So sturdy, so busy, and so well had he been always that all the deaths he had seen in his journey down a hundred years of mortality had failed to bring home to him the grave and puissant image of death as a personal visitant.

"Ey, I'm always out wur-rkin' when they send fur me, I guess," was the joke he had made at eighty and repeated so often since that now he said it quite naively and seriously, as a fact and a credible explanation.

But, although it took time to show its effect, Nanny's going hit him a little harder than any of the other deaths he had witnessed. She had traveled with him so long and so doughtily that he had never been able to form any anticipative picture of himself without her. Indeed, even now it felt as if she had merely "gone off visitin'," and would be back in time to knit him a pair of mitts before the cold weather came.

It was the odd idea about the world growing "yellow-lookin'"—sometimes he said "red-lookin'" and at other times seemed not quite certain which description conveyed the vague hue of his fancy—that appeared to be pulling him to pieces, undermining him, more than any other influence. Most people, however, were accustomed to consider the hallucination an effect of Mother Dalton's removal and a presage of Old Dalton's own passing.

This odd yellowness (or redness), as of grass over which chaff from the threshing-mill has blown, lay across the old pasture on this afternoon of his second century, as Old Dalton went to water the superannuated black horse that whinnied at his approach.

"Ey, Charley," he said, reflectively, as he took the old beast by the forelock to lead it up to the pump—"ey, Charley-boy"; then, as the horse, diminishing the space between its forefoot and his heel with a strange ease, almost trod on him—"ey, boy—steady there, now. Es yur spavin not throublin' ye th' day, then? Ye walk that free. S-steady, boy—ey!"

But Grace, the granddaughter, glancing across the pasture as she came to the kitchen door to empty potato peelings, put it differently.

"See how hard it be's gettin' for grampa to get along, Jim," she said to her husband, who sat mending a binder-canvas at the granary door. "I never noticed it before, but that old lame Charley horse can keep right up to him now."

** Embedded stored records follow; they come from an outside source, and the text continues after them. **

(** X22. The search answers with records of the registry only, in
    registry order, and never touches the store: a blank query ends the
    action before the store is read.  The basic search ignores the case
    of the query and finds every record whose label, type, purpose or
    device contains it; "lxc" and "lxd" find the same records; and when
    the semantic search throws, the answer is that of the basic search.
    On a backing file whose [drives] is [undefined] or a primitive, every
    search for a query that is not blank ends in a TypeError instead. *)
Theorem search_finds_registry_records (query : string) (w : world) :
  (js.trim query = "" →
   ∀ method, diskmgt.searchDrives query method w = Return None w) ∧
  (js.trim query ≠ "" → ¬ misshapen w →
   ∀ method, ∃ results,
     diskmgt.searchDrives query method w = Return (Some results) (initialized w) ∧
     results `sublist_of` stored w ∧
     (method = diskmgt.Basic ∨ method = diskmgt.Semantic None →
      ∀ d key, d ∈ stored w → key ∈ ["label"; "type"; "purpose"; "device"] →
        js.includes (js.toLowerCase query)
          (js.toLowerCase (diskmgt.to_text (d !! key))) = true →
        d ∈ results) ∧
     (∀ matchingUUIDs, method = diskmgt.Semantic (Some matchingUUIDs) →
      ∀ d, d ∈ results ↔ d ∈ stored w ∧ ∃ v, v ∈ matchingUUIDs ∧ uuid_of d = Some v)) ∧
  (js.trim query ≠ "" → misshapen w →
   ∀ method, diskmgt.searchDrives query method w = Throw TypeError (initialized w)) ∧
  diskmgt.searchDrives query (diskmgt.Semantic None) w
  = diskmgt.searchDrives query diskmgt.Basic w ∧
  diskmgt.searchDrives "lxc" diskmgt.Basic w
  = diskmgt.searchDrives "lxd" diskmgt.Basic w.
Proof.
  split; [|split; [|split; [|split]]].
  - intros Hblank method. unfold diskmgt.searchDrives. by rewrite Hblank.
  - intros Hq Hm method. rewrite searchDrives_run by done.
    eexists. split; [reflexivity|]. split; [|split].
    + destruct method as [|[uuids|]]; apply filter_sublist.
    + intros Hmethod d key Hd Hkey Hinc.
      assert (Hin : d ∈ List.filter (diskmgt.basic_match (js.toLowerCase query))
                        (stored w)).
      { apply list_elem_of_In, filter_In. split; [by apply list_elem_of_In|].
        unfold diskmgt.basic_match.
        by rewrite (searchText_includes _ _ key Hkey Hinc). }
      by destruct Hmethod as [-> | ->].
    + intros uuids -> d. rewrite list_elem_of_In, filter_In, <- list_elem_of_In.
      rewrite bool_decide_eq_true, list_elem_of_fmap. split.
      * intros (Hd & v & Hv & Hin). eauto.
      * intros (Hd & v & Hin & Hv). eauto.
  - intros Hq Hm method. by apply searchDrives_misshapen.
  - done.
  - assert (Hc : js.trim "lxc" ≠ "") by (vm_compute; discriminate).
    assert (Hd : js.trim "lxd" ≠ "") by (vm_compute; discriminate).
    destruct (misshapen_or_not w) as [Hm | Hm].
    + by rewrite !searchDrives_misshapen.
    + rewrite !searchDrives_run by done. do 2 f_equal.
      replace (js.toLowerCase "lxc") with "lxc" by (by vm_compute).
      replace (js.toLowerCase "lxd") with "lxd" by (by vm_compute).
      apply filter_ext. intros d. apply basic_match_lxc_lxd.
Qed.

Lemma search_finds_registry_records_witness :
  let empty_object := World true (Some (Text (Data (NoArray None)))) 0 in
  (js.trim "backup" ≠ "" ∧ ¬ misshapen fresh ∧
   ∃ results,
     diskmgt.searchDrives "backup" diskmgt.Basic fresh
     = Return (Some results) (initialized fresh) ∧
     results `sublist_of` stored fresh) ∧
  (js.trim "  " = "" ∧
   diskmgt.searchDrives "  " diskmgt.Basic fresh = Return None fresh) ∧
  (misshapen empty_object ∧
   diskmgt.searchDrives "backup" (diskmgt.Semantic (Some [JStr "abc-123"]))
     empty_object = Throw TypeError empty_object).
Proof.
  intros empty_object.
  assert (Hq : js.trim "backup" ≠ "") by (vm_compute; discriminate).
  split; [|split].
  - assert (Hm : ¬ misshapen fresh) by (intros []).
    split; [exact Hq|]. split; [exact Hm|].
    destruct (search_finds_registry_records "backup" fresh) as (_ & Hsearch & _).
    destruct (Hsearch Hq Hm diskmgt.Basic) as (results & Hrun & Hsub & _).
    exists results. split; [exact Hrun | exact Hsub].
  - assert (Hb : js.trim "  " = "") by (vm_compute; reflexivity).
    split; [exact Hb|].
    destruct (search_finds_registry_records "  " fresh) as (Hblank & _).
    exact (Hblank Hb diskmgt.Basic).
  - split; [exact I|].
    destruct (search_finds_registry_records "backup" empty_object)
      as (_ & _ & Hno & _).
    exact (Hno Hq I (diskmgt.Semantic (Some [JStr "abc-123"]))).
Defined.

Lemma addDisk_fold (detected : list detect.drive) :
  ∀ (disks : list (string * string)) (seen : gset string),
  (∀ x, x ∈ seen ↔ x ∈ choice_key <$> disks) →
  NoDup (choice_key <$> disks) →
  ∃ disks' seen',
    fold_left diskmgt.addDisk detected (disks, seen) = (disks', seen') ∧
    (∀ x, x ∈ seen' ↔ x ∈ choice_key <$> disks') ∧
    NoDup (choice_key <$> disks') ∧
    (∀ c, c ∈ disks' →
          c ∈ disks ∨ ∃ d, d ∈ detected ∧ detect.d_type d = "disk" ∧
                           c = diskmgt.diskChoice d) ∧
    (∀ c, c ∈ disks → c ∈ disks') ∧
    (∀ d, d ∈ detected → detect.d_type d = "disk" →
          js.strip_partition_suffix (detect.d_device d) ∈ choice_key <$> disks').
Proof.
  induction detected as [|d detected IH]; intros disks seen Hseen Hnd.
  - exists disks, seen. split; [done|]. split; [done|]. split; [done|].
    split; [by left|]. split; [done|]. by intros d ?%not_elem_of_nil.
  - cbn [fold_left]. unfold diskmgt.addDisk at 2.
    destruct (bool_decide _ && String.eqb (detect.d_type d) "disk") eqn:E.
    + apply andb_true_iff in E as [Hnew Hdisk].
      apply bool_decide_eq_true in Hnew. apply String.eqb_eq in Hdisk.
      destruct (IH (disks ++ [diskmgt.diskChoice d])
                  ({[js.strip_partition_suffix (detect.d_device d)]} ∪ seen))
        as (disks' & seen' & Hrun & Hseen' & Hnd' & Hfrom & Hkeep & Hcover).
      { intros x. rewrite elem_of_union, elem_of_singleton, fmap_app, elem_of_app.
        rewrite Hseen. cbn. rewrite list_elem_of_singleton. tauto. }
      { rewrite fmap_app. apply NoDup_app. split; [done|]. split.
        - intros x Hx Hx'. cbn in Hx'. apply list_elem_of_singleton in Hx'. subst x.
          apply Hnew. by apply Hseen.
        - apply NoDup_singleton. }
      exists disks', seen'. split; [done|]. split; [done|]. split; [done|].
      split; [|split].
      * intros c Hc. destruct (Hfrom c Hc) as [Hin | (d' & Hd' & Ht & ->)].
        -- apply elem_of_app in Hin as [Hin|Hin]; [by left|].
           apply list_elem_of_singleton in Hin. subst c. right. exists d.
           split; [left | done].
        -- right. exists d'. split; [by right | done].
      * intros c Hc. apply Hkeep, elem_of_app. by left.
      * intros d' [-> | Hd']%elem_of_cons Ht; [|by apply Hcover].
        apply list_elem_of_fmap. exists (diskmgt.diskChoice d). split; [done|].
        apply Hkeep, elem_of_app. right. left.
    + destruct (IH disks seen Hseen Hnd)
        as (disks' & seen' & Hrun & Hseen' & Hnd' & Hfrom & Hkeep & Hcover).
      exists disks', seen'. split; [done|]. split; [done|]. split; [done|].
      split; [|split; [done|]].
      * intros c Hc. destruct (Hfrom c Hc) as [Hin | (d' & Hd' & Ht & ->)];
          [by left | right]. exists d'. split; [by right | done].
      * intros d' [-> | Hd']%elem_of_cons Ht; [|by apply Hcover].
        apply andb_false_iff in E as [Hseen0 | Hnot].
        -- apply bool_decide_eq_false in Hseen0. apply dec_stable in Hseen0.
           apply Hseen in Hseen0.
           apply list_elem_of_fmap in Hseen0 as (c & Hc & Hin).
           apply list_elem_of_fmap. exists c. split; [done | by apply Hkeep].
        -- apply String.eqb_neq in Hnot. done.
Qed.

(** X23. The disk prompt of "Detailed disk information" lists whole disks
    of the scan only, and one entry for each device path taken without
    its trailing digits (and the "p" before them): every disk of the scan
    is represented by an entry with the same shortened path, and no two
    entries share one - so of two disks that differ in their trailing
    number only, the first is listed and the second is not. *)
Theorem disk_prompt_lists_one_entry_per_disk (detected : list detect.drive) :
  (∀ c, c ∈ diskmgt.diskChoices detected →
        ∃ d, d ∈ detected ∧ detect.d_type d = "disk" ∧ c = diskmgt.diskChoice d) ∧
  NoDup (choice_key <$> diskmgt.diskChoices detected) ∧
  (∀ d, d ∈ detected → detect.d_type d = "disk" →
        js.strip_partition_suffix (detect.d_device d)
        ∈ choice_key <$> diskmgt.diskChoices detected).
Proof.
  unfold diskmgt.diskChoices.
  destruct (addDisk_fold detected [] ∅) as
    (disks' & seen' & Hrun & _ & Hnd & Hfrom & _ & Hcover).
  { intros x. cbn. set_solver. }
  { constructor. }
  rewrite Hrun. cbn. split; [|split; [done | done]].
  intros c Hc. destruct (Hfrom c Hc) as [Hin|Hd]; [by apply elem_of_nil in Hin | done].
Qed.

(** * Further properties of the size formats *)

Lemma toFixed2_rung (b : Z) (k : nat) :
  lxcinfo.toFixed2 (rung (inject_Z b) k) =
  let n := ((200 * b + 1024 ^ Z.of_nat k) / (2 * 1024 ^ Z.of_nat k))%Z in
  pretty (n / 100)%Z +:+ "." +:+ lxcinfo.two_digits (n mod 100)%Z.
Proof.
  unfold lxcinfo.toFixed2. rewrite rung_value.
  unfold Qfloor, Qplus, Qmult. cbn [Qnum Qden].
  rewrite !Pos2Z.inj_mul, !pow1024_Z. cbn zeta.
  replace (b * 100 * 2 + 1 * (1024 ^ Z.of_nat k * 1))%Z
    with (200 * b + 1024 ^ Z.of_nat k)%Z by lia.
  replace (1024 ^ Z.of_nat k * 1 * 2)%Z with (2 * 1024 ^ Z.of_nat k)%Z by lia.
  reflexivity.
Qed.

Jim Nixon stuck his jack-knife into the step beside him, pushed a rivet through canvas and fastening-strap, and remarked, casually: "He ought to lay off now—too old to be chorin' around. Young Bill could do all the work he's doin', after he comes home from school, evenings."

"He's not bin the same sence gramma died," Gracie Nixon observed, turning indoors again. "It ain't likely we'll have him with us long now, Jim."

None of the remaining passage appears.